Stored data:
*****

(* ===== verification/ServerHttpThms.v ===== *)
(** * Theorems: who reaches the handlers

    What NewUsers makes of the configuration, and what must hold of a request
    before a handler of files sees it. *)
From S2P Require Import Prelude GoIO Paths ServerRegistry ServerHttp.

Section Users.
Context (cwd : gostring) (st : list config_Storage) (us : list config_User) (an : config_Anonymous).

(** A storage of the configuration with its path and flag. *)
Definition has_storage (id path : gostring) (ro : bool) : Prop :=
  exists c, c ∈ st /\ cs_Id c = id /\ path = NewStorage_Path cwd (cs_Path c) /\ ro = cs_ReadOnly c.

(** The user a configured user becomes. *)
Definition configured (u : storage_User) : Prop :=
  exists c path ro, c ∈ us /\ has_storage (cu_Storage c) path ro /\ cu_Name c <> [] /\
    u = mkStorageUser (cu_Name c) (cu_SecretHash c) (ro || cu_ReadOnly c) path.

Definition configured_anonymous (u : storage_User) : Prop :=
  exists path ro, ca_Enable an = true /\ has_storage (ca_Storage an) path ro /\
    u = mkStorageUser (str "<anonymous>") [] (ro || ca_ReadOnly an) path.

Lemma collect_storages_spec l m m' :
  (forall id path ro, m !! id = Some (path, ro) -> has_storage id path ro) -> (forall c, c ∈ l -> c ∈ st) ->
  collect_storages cwd l m = Ok m' -> forall id path ro, m' !! id = Some (path, ro) -> has_storage id path ro.
Proof.
  revert m. induction l as [|c l IH]; intros m Hm Hl; cbn [collect_storages]; [by intros [= ->]|].
  destruct (m !! cs_Id c); [done|]. apply IH; [|intros c' Hc'; apply Hl; by right].
  intros id path ro [[<- [= <- <-]]|[_ H]]%lookup_insert_Some; [|by apply Hm]. exists c. split_and!; try done. apply Hl. by left.
Qed.

Lemma collect_users_spec storages l users users' :
  (forall id path ro, storages !! id = Some (path, ro) -> has_storage id path ro) -> (forall c, c ∈ l -> c ∈ us) ->
  (forall name u, users !! name = Some u -> su_Name u = name /\ configured u) ->
  collect_users storages l users = Ok users' -> forall name u, users' !! name = Some u -> su_Name u = name /\ configured u.
Proof.
  intros Hs. revert users. induction l as [|c l IH]; intros users Hl Hu; cbn [collect_users]; [by intros [= ->]|].
  destruct (users !! cu_Name c); [done|]. case_bool_decide as Hne; [done|].
  destruct (storages !! cu_Storage c) as [[path ro]|] eqn:E; [|done].
  apply IH; [intros c' Hc'; apply Hl; by right|].
  intros name u [[<- <-]|[_ H]]%lookup_insert_Some; [|by apply Hu]. split; [done|].
  exists c, path, ro. split_and!; [apply Hl; by left|by apply Hs|done|done].
Qed.

Lemma NewUsers_spec users anonymous :
  NewUsers cwd st us an = Ok (users, anonymous) ->
  (forall name u, users !! name = Some u -> su_Name u = name /\ configured u) /\
  (forall u, anonymous = Some u -> configured_anonymous u).
Proof.
  unfold NewUsers. destruct (collect_storages cwd st ∅) as [storages|] eqn:Es; [|done].
  pose proof (collect_storages_spec st ∅ storages ltac:(by intros ???; rewrite lookup_empty) ltac:(done) Es) as Hs.
  destruct (collect_users storages us ∅) as [users0|] eqn:Eu; [|done].
  pose proof (collect_users_spec storages us ∅ users0 Hs ltac:(done) ltac:(by intros ??; rewrite lookup_empty) Eu) as Hu.
  destruct (ca_Enable an) eqn:Ea; [|intros [= <- <-]; by split].
  destruct (storages !! ca_Storage an) as [[path ro]|] eqn:E; [|done]. intros [= <- <-]. split; [done|].
  intros u [= <-]. exists path, ro. split_and!; [done|by apply Hs|done].
Qed.
End Users.

(** The user a response is made for. *)
Definition serves_user (rsp : response) : option storage_User :=
  match rsp with WsfsHandler u _ | ServeList u | WebdavHandler u => Some u | _ => None end.

Lemma serve_files_user s req u u' : serves_user (serve_files s req u) = Some u' -> u' = u.
Proof. unfold serve_files. repeat case_match; intros [= <-] || intros [=]; done. Qed.

(** C7: Nobody reaches the files without being entitled to: when a handler (WSFS,
    WebDAV or the listing) gets a request, its path is valid and its user is one
    of the configuration: either the one whose name and password the request
    carries, or the anonymous user, enabled, who was not asked to log in and either
    sent no credentials or calls himself "anonymous", a name no user has. That user
    works in the storage the configuration gives him, below its root, is a reader
    when he or the storage is read-only, and a reader never gets to WSFS. *)
Theorem http_access (compare : gostring -> gostring -> comparison) (cwd : gostring) (st : list config_Storage)
    (us : list config_User) (an : config_Anonymous) (s : server) (req : http_request) (user : storage_User) :
  is_rooted cwd = true -> NewUsers cwd st us an = Ok (sv_users s, sv_anonymous s) ->
  serves_user (Server_ServeHTTP compare s req) = Some user ->
  IsUrlValid (hr_Path req) = true /\ root_ok (su_Path user) /\
  ((exists password, hr_BasicAuth req = Some (su_Name user, password) /\ compare (su_Password user) password = Matches /\
      configured cwd st us user) \/
   configured_anonymous cwd st an user /\ hr_query req (str "must-login") = false /\
     (hr_Get req (str "Authorization") = [] \/
      sv_users s !! anonymousUsername = None /\ exists password, hr_BasicAuth req = Some (anonymousUsername, password))) /\
  (forall resume, Server_ServeHTTP compare s req = WsfsHandler user resume -> su_ReadOnly user = false).
Proof.
  intros Hcwd Hnew Hserve. destruct (NewUsers_spec _ _ _ _ _ _ Hnew) as [Hus Han].
  unfold Server_ServeHTTP in *. destruct (IsUrlValid (hr_Path req)); cbn [negb] in *; [|done].
  destruct (hr_query req (str "webui-assets") && sv_webui s); [by destruct (negb (is_get req))|].
  destruct (tryAuth compare s req) as [rsp|u] eqn:Eauth.
  { exfalso. unfold tryAuth in Eauth. by repeat case_match; simplify_eq. }
  assert (user = u) as ->.
  { destruct (sv_wsfs s); [|destruct (hr_query req _); [done|by eapply serve_files_user]].
    unfold TryServerHTTP in Hserve. repeat case_match; simplify_eq/=; try done; by eapply serve_files_user. }
  assert (forall id path ro, has_storage cwd st id path ro -> root_ok path) as Hroot
    by (intros id path ro (c & _ & _ & -> & _); by apply NewStorage_root_ok).
  split; [done|].
  assert ((exists password, hr_BasicAuth req = Some (su_Name u, password) /\ compare (su_Password u) password = Matches /\
      configured cwd st us u) \/
    configured_anonymous cwd st an u /\ hr_query req (str "must-login") = false /\
     (hr_Get req (str "Authorization") = [] \/
      sv_users s !! anonymousUsername = None /\ exists password, hr_BasicAuth req = Some (anonymousUsername, password))) as Hwho.
  { unfold tryAuth, httpBasicAuth in Eauth. case_bool_decide as Ea.
    - right. destruct (sv_anonymous s); [|done]. destruct (hr_query req (str "must-login")); [done|]. injection Eauth as ->. auto.
    - destruct (hr_BasicAuth req) as [[name password]|] eqn:Eb; [|done]. unfold authUser in Eauth.
      destruct (sv_users s !! name) as [u0|] eqn:Eu.
      + left. unfold checkPassword in Eauth. destruct (compare (su_Password u0) password) eqn:Ec; try done. injection Eauth as ->.
        destruct (Hus name u Eu) as [<- Hc]. by exists password.
      + case_bool_decide as En; [|done]. right. subst name. destruct (sv_anonymous s); [|done].
        destruct (hr_query req (str "must-login")); [done|]. injection Eauth as ->. split_and!; [by apply Han|done|right; eauto]. }
  split_and!; [|done|].
  - destruct Hwho as [(pw & _ & _ & (c & path & ro & _ & Hst & _ & ->))|[(path & ro & _ & Hst & ->) _]]; by eapply Hroot.
  - intros resume Hw. destruct (sv_wsfs s); [|destruct (hr_query req _); [done|]].
    + unfold TryServerHTTP in Hw. destruct (negb (isWebSocketUpgrade req)).
      * destruct (hr_query req _); [done|]. unfold serve_files in Hw. by repeat case_match.
      * by destruct (su_ReadOnly u).
    + unfold serve_files in Hw. by repeat case_match.
Qed.

(** ** Witness *)

(** Tokens are found among others, in any case and with the Kelvin sign. *)
Definition an_upgrade : http_request :=
  mkHttpRequest (str "GET") (str "/")
    (fun k => if bool_decide (k = str "Connection") then [str "keep-alive,  uPGRADE "]
      else if bool_decide (k = str "Upgrade") then [str "webSoc" ++ bytes_of [226; 132; 170] ++ str "et"]
      else if bool_decide (k = str "Authorization") then [str "Basic YWxpY2U6c2VjcmV0"] else [])
    (fun q => bool_decide (q = str "wsfs")) (Some (str "alice", str "secret")).

Definition plain_compare (hash password : gostring) : comparison := if bool_decide (hash = password) then Matches else Mismatched.
Definition a_storage : config_Storage := mkConfigStorage [] (str "/srv/files/") false.
Definition config_alice : config_User := mkConfigUser (str "alice") (str "secret") false [].
Definition no_anonymous : config_Anonymous := mkConfigAnonymous false false [].
Definition user_alice : storage_User := mkStorageUser (str "alice") (str "secret") false (str "/srv/files").
Definition a_server : server := mkServer false true true {[str "alice" := user_alice]} None.

Lemma a_server_users :
  NewUsers (str "/") [a_storage] [config_alice] no_anonymous = Ok (sv_users a_server, sv_anonymous a_server).
Proof.
  unfold NewUsers. cbn [collect_storages collect_users]. rewrite !lookup_empty.
  rewrite bool_decide_false by done.
  change (cu_Storage config_alice) with (cs_Id a_storage). rewrite lookup_insert_eq.
  assert (NewStorage_Path (str "/") (cs_Path a_storage) = str "/srv/files") as -> by (by vm_compute). done.
Qed.

Lemma http_access_witness :
  Server_ServeHTTP plain_compare a_server an_upgrade = WsfsHandler user_alice [] /\ root_ok (su_Path user_alice).
Proof.
  assert (Server_ServeHTTP plain_compare a_server an_upgrade = WsfsHandler user_alice []) as E by (by vm_compute).
  split; [exact E|].
  apply (http_access plain_compare (str "/") [a_storage] [config_alice] no_anonymous a_server an_upgrade user_alice);
    [reflexivity|exact a_server_users|by rewrite E].
Defined.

*****

Both the line containing "Lemma serve_files_user s" and the line containing "WebDAV or the" belong in the answer. Print them and every line above that falls between them exactly, and no others.

TASK ANSWER
Lemma serve_files_user s req u u' : serves_user (serve_files s req u) = Some u' -> u' = u.
Proof. unfold serve_files. repeat case_match; intros [= <-] || intros [=]; done. Qed.

(** C7: Nobody reaches the files without being entitled to: when a handler (WSFS,
    WebDAV or the listing) gets a request, its path is valid and its user is one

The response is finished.